#### Material to process
(** The number of draws made by the trials before trial [i] of a batch whose
    results are [results]. *)
Definition packs_before (results : list Z) (i : nat) : nat :=
  Z.to_nat (foldr Z.add 0%Z (take i results)).

(** The sum of the first [k] weights. *)
Definition prefix_sum (ws : list Q) (k : nat) : Q := py_sum (take k ws).


(** [random()] returns values in [0, 1). *)
Definition unit_range (rng : Rng) : Prop :=
  ∀ i : nat, (0 <= stream rng i)%Q ∧ (stream rng i < 1)%Q.

(** The error kinds of the specification, as the source raises them. *)
Definition InvalidProbability : exn :=
  ValueError "Probabilities must be non-negative.".
Definition ProbabilityBudgetExceeded (p_hit : Q) : exn :=
  ValueErrorF "Sum of target probabilities exceeds 1.0: " p_hit.
Definition InvalidTrialCount : exn := ValueError "n_trials must be > 0".
Definition InvalidQuantile : exn := ValueError "q must be within [0,1]".
Definition EmptyResultSet : exn := ValueError "empty list".


(** The batch as the specification words it: the distribution is built once,
    before the trials, and every trial samples from that one. *)
Fixpoint trials_shared (fuel : nat) (outcomes : list string) (probs : list Q)
    (target_set : gset string) (n : nat) (rng : Rng) : Res (list Z * Rng) :=
  match n with
  | O => Ok ([], rng)
  | S n' =>
      res_bind (trial_loop fuel outcomes probs target_set ∅ 0%Z rng)
        (λ '(packs, rng),
      res_bind (trials_shared fuel outcomes probs target_set n' rng)
        (λ '(rest, rng), Ok (packs :: rest, rng)))
  end.

Definition run_many_trials_build_once `{RandomModule} (fuel : nat)
    (players : list TargetPlayer) (n_trials : Z) (seed : Z) : M (list Z) :=
  if (n_trials <=? 0)%Z then raise (ValueError "n_trials must be > 0")
  else
    let rng := Random (Some seed) in
    '(outcomes, probs) ← _build_distribution players;
    '(results, _) ← lift (trials_shared fuel outcomes probs
                            (target_names players) (Z.to_nat n_trials) rng);
    mret results.

(** ** Concrete inputs *)

(** A random module all of whose generators return [u] for ever. *)
Definition constant_module (u : Q) : RandomModule :=
  {| seeded_stream := λ _ _, u; system_stream := λ _, u |}.

(** A generator that returns [0], then [1/2], then [0], ... *)
Definition alternating_rng : Rng :=
  {| stream := λ i, if Nat.even i then 0%Q else (1 # 2)%Q; pos := 0 |}.

Definition alternating_module : RandomModule :=
  {| seeded_stream := λ _, stream alternating_rng;
     system_stream := stream alternating_rng |}.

#### About this exercise
Would you reproduce the full listing shown above, word for word?

#### Task response
(** The number of draws made by the trials before trial [i] of a batch whose
    results are [results]. *)
Definition packs_before (results : list Z) (i : nat) : nat :=
  Z.to_nat (foldr Z.add 0%Z (take i results)).

(** The sum of the first [k] weights. *)
Definition prefix_sum (ws : list Q) (k : nat) : Q := py_sum (take k ws).


(** [random()] returns values in [0, 1). *)
Definition unit_range (rng : Rng) : Prop :=
  ∀ i : nat, (0 <= stream rng i)%Q ∧ (stream rng i < 1)%Q.

(** The error kinds of the specification, as the source raises them. *)
Definition InvalidProbability : exn :=
  ValueError "Probabilities must be non-negative.".
Definition ProbabilityBudgetExceeded (p_hit : Q) : exn :=
  ValueErrorF "Sum of target probabilities exceeds 1.0: " p_hit.
Definition InvalidTrialCount : exn := ValueError "n_trials must be > 0".
Definition InvalidQuantile : exn := ValueError "q must be within [0,1]".
Definition EmptyResultSet : exn := ValueError "empty list".


(** The batch as the specification words it: the distribution is built once,
    before the trials, and every trial samples from that one. *)
Fixpoint trials_shared (fuel : nat) (outcomes : list string) (probs : list Q)
    (target_set : gset string) (n : nat) (rng : Rng) : Res (list Z * Rng) :=
  match n with
  | O => Ok ([], rng)
  | S n' =>
      res_bind (trial_loop fuel outcomes probs target_set ∅ 0%Z rng)
        (λ '(packs, rng),
      res_bind (trials_shared fuel outcomes probs target_set n' rng)
        (λ '(rest, rng), Ok (packs :: rest, rng)))
  end.

Definition run_many_trials_build_once `{RandomModule} (fuel : nat)
    (players : list TargetPlayer) (n_trials : Z) (seed : Z) : M (list Z) :=
  if (n_trials <=? 0)%Z then raise (ValueError "n_trials must be > 0")
  else
    let rng := Random (Some seed) in
    '(outcomes, probs) ← _build_distribution players;
    '(results, _) ← lift (trials_shared fuel outcomes probs
                            (target_names players) (Z.to_nat n_trials) rng);
    mret results.

(** ** Concrete inputs *)

(** A random module all of whose generators return [u] for ever. *)
Definition constant_module (u : Q) : RandomModule :=
  {| seeded_stream := λ _ _, u; system_stream := λ _, u |}.

(** A generator that returns [0], then [1/2], then [0], ... *)
Definition alternating_rng : Rng :=
  {| stream := λ i, if Nat.even i then 0%Q else (1 # 2)%Q; pos := 0 |}.

Definition alternating_module : RandomModule :=
  {| seeded_stream := λ _, stream alternating_rng;
     system_stream := stream alternating_rng |}.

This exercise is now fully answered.